Required work: Only the lines of the data below from the one with "the comparisons are" through the one with "(s : string)" are wanted. Repeat them exactly.
===== Listed records =====
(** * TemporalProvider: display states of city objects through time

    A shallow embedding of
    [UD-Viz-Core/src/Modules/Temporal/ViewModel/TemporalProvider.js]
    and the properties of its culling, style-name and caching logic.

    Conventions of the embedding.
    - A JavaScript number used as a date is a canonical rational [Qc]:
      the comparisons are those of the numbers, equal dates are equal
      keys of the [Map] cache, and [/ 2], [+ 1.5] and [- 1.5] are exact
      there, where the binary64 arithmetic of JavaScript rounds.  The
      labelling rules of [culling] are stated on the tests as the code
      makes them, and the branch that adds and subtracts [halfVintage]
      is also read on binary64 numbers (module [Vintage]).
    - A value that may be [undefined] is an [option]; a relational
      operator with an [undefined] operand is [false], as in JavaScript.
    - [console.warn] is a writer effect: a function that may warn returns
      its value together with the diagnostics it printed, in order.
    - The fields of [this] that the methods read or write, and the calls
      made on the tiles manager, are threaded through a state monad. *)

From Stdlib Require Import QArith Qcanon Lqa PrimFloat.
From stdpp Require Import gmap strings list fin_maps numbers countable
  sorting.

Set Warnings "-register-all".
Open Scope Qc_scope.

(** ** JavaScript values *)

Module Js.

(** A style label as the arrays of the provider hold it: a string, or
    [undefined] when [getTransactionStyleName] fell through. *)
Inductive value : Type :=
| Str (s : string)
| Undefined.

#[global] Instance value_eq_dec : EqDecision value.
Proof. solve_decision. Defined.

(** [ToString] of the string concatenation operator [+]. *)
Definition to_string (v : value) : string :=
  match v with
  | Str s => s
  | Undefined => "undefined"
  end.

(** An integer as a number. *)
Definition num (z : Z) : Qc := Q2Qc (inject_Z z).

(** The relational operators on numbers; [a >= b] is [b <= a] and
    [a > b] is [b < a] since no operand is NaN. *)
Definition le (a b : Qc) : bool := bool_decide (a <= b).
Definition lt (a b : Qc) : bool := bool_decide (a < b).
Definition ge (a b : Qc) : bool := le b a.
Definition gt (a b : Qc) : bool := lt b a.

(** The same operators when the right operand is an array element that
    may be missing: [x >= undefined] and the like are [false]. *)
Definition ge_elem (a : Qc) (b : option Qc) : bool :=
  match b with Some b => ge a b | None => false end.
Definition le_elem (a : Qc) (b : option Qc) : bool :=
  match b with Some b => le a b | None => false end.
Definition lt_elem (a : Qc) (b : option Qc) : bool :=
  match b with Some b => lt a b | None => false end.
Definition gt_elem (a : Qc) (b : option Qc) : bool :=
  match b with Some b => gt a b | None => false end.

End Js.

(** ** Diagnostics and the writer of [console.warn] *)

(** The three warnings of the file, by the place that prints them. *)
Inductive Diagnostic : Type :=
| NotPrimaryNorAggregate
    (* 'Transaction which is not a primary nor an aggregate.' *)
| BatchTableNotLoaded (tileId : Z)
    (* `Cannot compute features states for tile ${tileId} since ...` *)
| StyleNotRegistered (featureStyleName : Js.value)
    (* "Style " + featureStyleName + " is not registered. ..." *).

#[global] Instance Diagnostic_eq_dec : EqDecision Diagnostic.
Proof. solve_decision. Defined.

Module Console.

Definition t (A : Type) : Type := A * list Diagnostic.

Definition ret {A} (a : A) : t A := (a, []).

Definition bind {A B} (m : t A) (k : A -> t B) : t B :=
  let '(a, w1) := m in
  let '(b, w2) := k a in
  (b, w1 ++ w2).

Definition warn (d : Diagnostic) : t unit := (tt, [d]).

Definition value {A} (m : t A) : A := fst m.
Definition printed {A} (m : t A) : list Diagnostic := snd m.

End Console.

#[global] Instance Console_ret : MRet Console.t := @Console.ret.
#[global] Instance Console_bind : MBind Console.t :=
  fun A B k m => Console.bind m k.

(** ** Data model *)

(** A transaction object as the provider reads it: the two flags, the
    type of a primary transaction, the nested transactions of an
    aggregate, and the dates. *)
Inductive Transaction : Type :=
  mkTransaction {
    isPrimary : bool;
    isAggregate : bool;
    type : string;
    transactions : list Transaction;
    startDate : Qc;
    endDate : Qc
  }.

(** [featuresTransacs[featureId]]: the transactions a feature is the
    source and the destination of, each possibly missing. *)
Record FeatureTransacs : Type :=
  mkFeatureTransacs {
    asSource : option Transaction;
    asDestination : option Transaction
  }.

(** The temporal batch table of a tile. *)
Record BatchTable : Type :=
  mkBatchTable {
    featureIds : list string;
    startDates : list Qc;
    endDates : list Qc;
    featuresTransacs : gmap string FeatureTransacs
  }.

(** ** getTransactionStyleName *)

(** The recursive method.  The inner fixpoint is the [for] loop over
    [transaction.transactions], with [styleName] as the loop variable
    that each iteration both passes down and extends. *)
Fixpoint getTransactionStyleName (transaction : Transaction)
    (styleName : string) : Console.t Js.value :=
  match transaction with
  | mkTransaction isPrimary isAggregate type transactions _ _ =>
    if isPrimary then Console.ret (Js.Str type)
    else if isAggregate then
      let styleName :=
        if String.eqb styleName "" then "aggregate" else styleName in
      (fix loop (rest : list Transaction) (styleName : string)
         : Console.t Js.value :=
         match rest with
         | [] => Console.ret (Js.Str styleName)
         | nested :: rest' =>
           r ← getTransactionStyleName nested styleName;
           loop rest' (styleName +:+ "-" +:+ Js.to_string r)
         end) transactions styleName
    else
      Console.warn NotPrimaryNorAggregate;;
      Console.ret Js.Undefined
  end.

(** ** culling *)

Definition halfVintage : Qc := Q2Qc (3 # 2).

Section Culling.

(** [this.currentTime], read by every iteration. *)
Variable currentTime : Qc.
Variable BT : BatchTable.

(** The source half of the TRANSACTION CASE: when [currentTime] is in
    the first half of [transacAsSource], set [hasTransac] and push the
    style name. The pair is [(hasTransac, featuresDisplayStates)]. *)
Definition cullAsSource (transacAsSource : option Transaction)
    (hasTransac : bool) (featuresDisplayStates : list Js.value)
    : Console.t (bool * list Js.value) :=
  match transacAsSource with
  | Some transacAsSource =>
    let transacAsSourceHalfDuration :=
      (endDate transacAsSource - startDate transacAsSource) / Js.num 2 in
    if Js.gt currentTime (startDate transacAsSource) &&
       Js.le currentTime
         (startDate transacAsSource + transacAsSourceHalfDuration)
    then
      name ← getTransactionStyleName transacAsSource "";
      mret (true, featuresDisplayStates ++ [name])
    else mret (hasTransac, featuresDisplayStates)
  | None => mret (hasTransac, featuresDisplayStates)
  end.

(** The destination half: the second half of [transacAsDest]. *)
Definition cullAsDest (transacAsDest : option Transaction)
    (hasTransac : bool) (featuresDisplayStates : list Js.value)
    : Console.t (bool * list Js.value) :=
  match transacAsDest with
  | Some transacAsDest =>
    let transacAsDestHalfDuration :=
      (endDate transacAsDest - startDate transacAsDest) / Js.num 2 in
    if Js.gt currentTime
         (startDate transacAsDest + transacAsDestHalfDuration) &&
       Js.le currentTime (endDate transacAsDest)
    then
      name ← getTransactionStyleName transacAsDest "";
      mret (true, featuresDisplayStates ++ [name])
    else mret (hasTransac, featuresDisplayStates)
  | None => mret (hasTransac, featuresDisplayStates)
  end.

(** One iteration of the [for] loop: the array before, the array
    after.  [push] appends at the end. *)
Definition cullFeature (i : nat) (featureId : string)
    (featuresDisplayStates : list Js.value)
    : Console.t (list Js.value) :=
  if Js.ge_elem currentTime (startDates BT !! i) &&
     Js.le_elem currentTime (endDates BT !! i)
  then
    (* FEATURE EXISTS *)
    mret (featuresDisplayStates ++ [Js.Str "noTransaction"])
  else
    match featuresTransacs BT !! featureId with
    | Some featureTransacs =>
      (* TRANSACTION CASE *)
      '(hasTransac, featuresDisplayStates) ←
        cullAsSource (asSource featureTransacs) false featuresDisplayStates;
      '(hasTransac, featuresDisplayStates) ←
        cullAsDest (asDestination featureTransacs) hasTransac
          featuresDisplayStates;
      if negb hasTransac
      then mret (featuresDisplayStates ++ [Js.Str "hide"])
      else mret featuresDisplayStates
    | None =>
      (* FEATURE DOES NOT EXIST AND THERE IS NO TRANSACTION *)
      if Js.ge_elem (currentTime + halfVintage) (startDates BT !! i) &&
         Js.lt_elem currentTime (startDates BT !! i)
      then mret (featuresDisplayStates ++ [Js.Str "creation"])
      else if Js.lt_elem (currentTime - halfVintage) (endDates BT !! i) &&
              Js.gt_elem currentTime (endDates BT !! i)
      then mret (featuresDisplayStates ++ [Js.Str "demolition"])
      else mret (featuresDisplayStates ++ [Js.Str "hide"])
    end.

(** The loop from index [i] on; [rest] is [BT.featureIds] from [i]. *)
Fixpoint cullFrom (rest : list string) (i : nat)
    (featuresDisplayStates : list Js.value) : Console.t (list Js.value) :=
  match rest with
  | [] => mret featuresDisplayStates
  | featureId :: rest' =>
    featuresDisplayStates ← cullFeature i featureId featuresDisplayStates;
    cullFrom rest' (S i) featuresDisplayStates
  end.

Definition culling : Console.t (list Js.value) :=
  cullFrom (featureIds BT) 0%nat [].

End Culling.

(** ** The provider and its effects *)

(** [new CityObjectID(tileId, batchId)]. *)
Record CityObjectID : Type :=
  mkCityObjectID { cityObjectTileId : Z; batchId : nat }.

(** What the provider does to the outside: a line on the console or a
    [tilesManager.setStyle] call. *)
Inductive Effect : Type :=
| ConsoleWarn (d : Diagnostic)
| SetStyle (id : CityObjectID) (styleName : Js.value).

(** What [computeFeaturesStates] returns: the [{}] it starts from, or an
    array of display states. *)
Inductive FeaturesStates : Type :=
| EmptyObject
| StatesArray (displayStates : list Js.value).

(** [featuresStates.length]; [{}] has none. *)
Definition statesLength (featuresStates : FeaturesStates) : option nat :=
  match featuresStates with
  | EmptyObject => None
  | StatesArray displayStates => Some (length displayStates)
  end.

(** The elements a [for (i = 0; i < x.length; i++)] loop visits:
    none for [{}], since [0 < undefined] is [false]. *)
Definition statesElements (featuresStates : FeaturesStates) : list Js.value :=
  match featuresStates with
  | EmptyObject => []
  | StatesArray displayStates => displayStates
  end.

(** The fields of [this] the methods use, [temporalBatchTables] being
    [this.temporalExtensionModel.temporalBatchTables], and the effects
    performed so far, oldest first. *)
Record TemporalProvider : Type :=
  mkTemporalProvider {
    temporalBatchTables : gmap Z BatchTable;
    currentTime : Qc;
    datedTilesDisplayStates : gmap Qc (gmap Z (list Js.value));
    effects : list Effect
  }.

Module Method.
=====
Response box:
      the comparisons are those of the numbers, equal dates are equal
      keys of the [Map] cache, and [/ 2], [+ 1.5] and [- 1.5] are exact
      there, where the binary64 arithmetic of JavaScript rounds.  The
      labelling rules of [culling] are stated on the tests as the code
      makes them, and the branch that adds and subtracts [halfVintage]
      is also read on binary64 numbers (module [Vintage]).
    - A value that may be [undefined] is an [option]; a relational
      operator with an [undefined] operand is [false], as in JavaScript.
    - [console.warn] is a writer effect: a function that may warn returns
      its value together with the diagnostics it printed, in order.
    - The fields of [this] that the methods read or write, and the calls
      made on the tiles manager, are threaded through a state monad. *)

From Stdlib Require Import QArith Qcanon Lqa PrimFloat.
From stdpp Require Import gmap strings list fin_maps numbers countable
  sorting.

Set Warnings "-register-all".
Open Scope Qc_scope.

(** ** JavaScript values *)

Module Js.

(** A style label as the arrays of the provider hold it: a string, or
    [undefined] when [getTransactionStyleName] fell through. *)
Inductive value : Type :=
| Str (s : string)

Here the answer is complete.